The euro zone requires credible reforms to avoid the “Grexit”

grece-possede-encore-chance-demeurerThe euro zone expects Greek reform proposals “credible” to avoid the worst-case scenario in the country that could drift out of the single currency, a prospect that scares some, two days after the resounding no in the referendum.

Before an extraordinary summit of the eurozone expected to 12: 30 pm (Eastern time), the finance ministers of the Eurozone met at noon in Brussels.

A first for the new Greek Minister Tsakalotos Euclid, replacing the flamboyant Yanis Varoufakis.

Coordinator of discussions between Athens and its creditors, Mr. Tsakalotos is more sober than its predecessor, but not necessarily more flexible.

Monday evening, he found that the Greeks “deserved better” after the no in the referendum, and that “they would not accept a non-viable solution. He entered without a word Tuesday on arrival at the meeting with his counterparts.

It is for the Greeks to “tell how they wish to act to avoid the worst,” Pierre Moscovici said on Tuesday, the European Commissioner for Economic Affairs.

But if the result is not satisfactory, an exit of Greece from the euro zone is “not excluded,” warned Valdis Dombrovskis, Vice President of the European Commission adopting a harsh tone face in Athens, edged with hawkish comments from Jean-Claude Juncker.

Before the European Parliament, the head of the EU executive found that it was “time to meet at the negotiating table.”

“I want us we gathered to find a solution,” he insisted, even though “this solution will not find today.” “My desire, my wish is to avoid a Grexit” (an out of the eurozone, Ed).

A “realistic possibility”

But a majority of countries no longer wants to help Greece, after two aid plans totaling 240 billion euros (335 billion dollars) and months of heated negotiations with the radical left government Alexis Tsipras, who took office earlier this year.

“A Grexit would not be a problem for Europe,” has held the Latvian Finance Minister Janis REIRS. “Extending these discussions would be harmful, we must take courageous decisions in one direction or the other,” said his side the Slovak Peter Kazimir.

Less categorical, Maltese Minister Edward Scicluna believes that Grexit is a “realistic possibility” but we must not shake as a “stick”.

The camp hard against Greece has strengthened and has, in addition to Germany, the countries of the east, as well as those that have been hardest hit by the debt crisis, such as Portugal.

Faced with this coalition, France, Spain, Italy or Luxembourg want to be more accommodating and trying to hear a different story.

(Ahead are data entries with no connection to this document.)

(* ===== verification/AgentStart.v ===== *)
(** * The start of the agent by the session

    The command line that the session writes ([Setup.vmproxy_args]) is the one
    that the agent reads ([CmdLine.parse]), so that the agent runs with the
    settings of the session; this is what [AgentReport] starts from. *)
From S2P Require Import Prelude Ipc Common Paths Settings DevInfo Instance Setup VmDisk Agent AgentReport CmdLine.
From Stdlib Require Import Ascii.

(** ** The session and its agent *)
Section session.
Context `{ClapLaws} `{Codec CustomActionConfig, PercentEncoding}.
(** The order in which the addresses are joined. *)
Context (iter_set : gset string → list string) (iter_set_perm : ∀ X, iter_set X ≡ₚ elements X).

Definition bind_set (bind_addr loopback_ip : option string) : gset string :=
  list_to_set (option_list bind_addr ++ option_list loopback_ip).
Definition encoded_action (config : MountConfig) : option string := a ← get_action config; ok (percent_encode a).
Definition decrypt_arg (to_decrypt : list string) : option string :=
  if decide (to_decrypt = []) then None else Some (Str.join "," to_decrypt).

(** The values on the line do not look like options. *)
Definition line_plain (cidr loopback_ip bind_addr : option string) (config : MountConfig) (dev : DevInfo)
    (to_decrypt : list string) (key_file : option string) : Prop :=
  plain (vm_path dev) = true ∧ plain (share_name config dev) = true ∧
  Forall (λ w, plain w = true) (words (Str.join "," (iter_set (bind_set bind_addr loopback_ip))) cidr
    (default "auto" (DevInfo.fs_type dev)) (fs_driver config) (mount_options config) (decrypt_arg to_decrypt)
    (encoded_action config) (nfs_export_opts config) key_file).

Lemma joined_ne X : X ≠ ∅ → (∀ a, a ∈ X → a ≠ "" ∧ StrFacts.lacks "," a = true) → Str.join "," (iter_set X) ≠ "".
Proof.
  intros HX Ha. pose proof (iter_set_perm X) as Hp. destruct (iter_set X) as [|w ws] eqn:Ew.
  - by destruct HX; apply leibniz_equiv, elements_empty_inv, Permutation_nil.
  - destruct (Ha w) as [Hw _]; [rewrite <-elem_of_elements, <-Hp; set_solver|].
    destruct w as [|c w]; [done|]. by destruct ws.
Qed.

End session.

(** ** A concrete line *)
Module Witness.
#[local] Existing Instances Common.Witness.codec Common.Witness.pct.
Definition config : MountConfig := AgentReport.Witness.config.
Definition dev : DevInfo := AgentReport.Witness.dev.

Definition start_line : list string :=
  ["/vmproxy"; "mount"; "/dev/vda"; share_name config dev; "-b"; "127.0.0.1,127.0.0.2"; "-t"; "crypto_LUKS"; "-d"; "/dev/vda"; "-h";
   "--key-file"; "/.alfs_keyfile"].

Lemma line_written :
  vmproxy_args (λ a, ok (percent_encode a)) elements None (Some "127.0.0.1") true (Some "127.0.0.2") config dev false
    ["/dev/vda"] (opt_arg "--key-file" (Some "/.alfs_keyfile")) = Ok start_line.
Proof. vm_compute. reflexivity. Qed.


(** What the agent reads in it. *)
Example line_read :
  match parse start_line with Ok (Mount cli) => (a_mount_name cli, a_bind_addrs cli, a_host_rpcbind cli) | _ => ("", [], false) end =
  (share_name config dev, ["127.0.0.1"; "127.0.0.2"], true).
Proof. vm_compute. reflexivity. Qed.
End Witness.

“An exit from the euro zone is not on the table,” said the Spanish Minister Luis De Guindos, who is running for the presidency of the Eurogroup while his Luxembourg counterpart Pierre Gramegna said he was open to a restructuring of the colossal Greek debt.

France is on the line and “will do everything to ensure that Greece remains in the euro area as this is its place at the heart of European integration,” said Tuesday morning the Prime Minister Manuel Valls.

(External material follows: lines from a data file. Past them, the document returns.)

(** When no thread can move, the agent is at its end, or the server waits for
    a connection, or a failed accept has left it without one. *)
Definition stranded (s : State) : Prop :=
  accept_failed s = true ∧ quit_sent s = false ∧ events_subscribed s = true ∧ main s = WaitingQuit.

Lemma blocked s l s' : nf internal_step s → internal l = true → exec s l = Some s' → False.
Proof. intros Hnf Hl He. apply Hnf. by exists s', l. Qed.

Lemma stuck_subs s :
  nf internal_step s → inv s → main s ≠ Exited →
  Forall (λ x, x = Finished) (subs s) ∨ ((∃ i, subs s !! i = Some Waiting) ∧ report s = NotSent).
Proof.
  intros Hnf Hinv Hm.
  assert (∀ i, subs s !! i = Some Writing → False) as Hw.
  { intros i Hi. eapply (blocked s (Write i true)); [done..|]. simpl. by rewrite Hi. }
  assert (∀ i, subs s !! i = Some Signalling → False) as Hg.
  { intros i Hi. eapply (blocked s (Signal i)); [done..|]. simpl. by rewrite Hi. }
  destruct (existsb active (subs s)) eqn:Ha.
  - right. apply existsb_exists in Ha as (x & [i Hi]%list_elem_of_In%list_elem_of_lookup & Hx).
    destruct x; try done; [|by destruct (Hw i)|by destruct (Hg i)]. split; [by exists i|].
    destruct (report s) eqn:Hr; [done| |].
    + exfalso. eapply (blocked s (Recv i)); [done..|]. simpl. by rewrite Hi, Hr.
    + by destruct (i_waiting s Hinv i Hi) as [? _].
  - left. apply Forall_lookup. intros i x Hi. pose proof (existsb_active _ Ha _ _ Hi) as Hx.
    destruct x; try done. exfalso. eapply (blocked s (Take i)); [done..|]. simpl. by rewrite Hi, Ha.
Qed.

On Monday evening, President Francois Hollande had received German Chancellor Angela Merkel at the Elysee. They had agreed to require Mr. Tsipras “proposals quite accurate” and “serious” to possibly negotiate a new aid plan, as requested by Athens last week.

This plan would cover the needs of the country, about 30 billion euros (42 billion dollars), while restructuring its debt, that Berlin refuses at all costs.

In Athens, banks remain closed until at least Wednesday and capital controls imposed on citizens will continue.

Monday night, the European Central Bank, the last institution that keeps alive the Greek economy through financial drop by drop to Greek banks, continued its work.

But it has also tightened the conditions of these emergency loans, baptized ELA, which puts additional pressure on Greek banks already dry.

Chests of Athens are empty, or nearly so, and the country has to face in the coming days at various repayments, some to private creditors, but especially several billion euros to the ECB on 20 July.

If Athens does not pay or do not find an agreement, the ECB could let go of the Greek banks, propelling the country on track for an exit from the euro zone, a completely new scenario.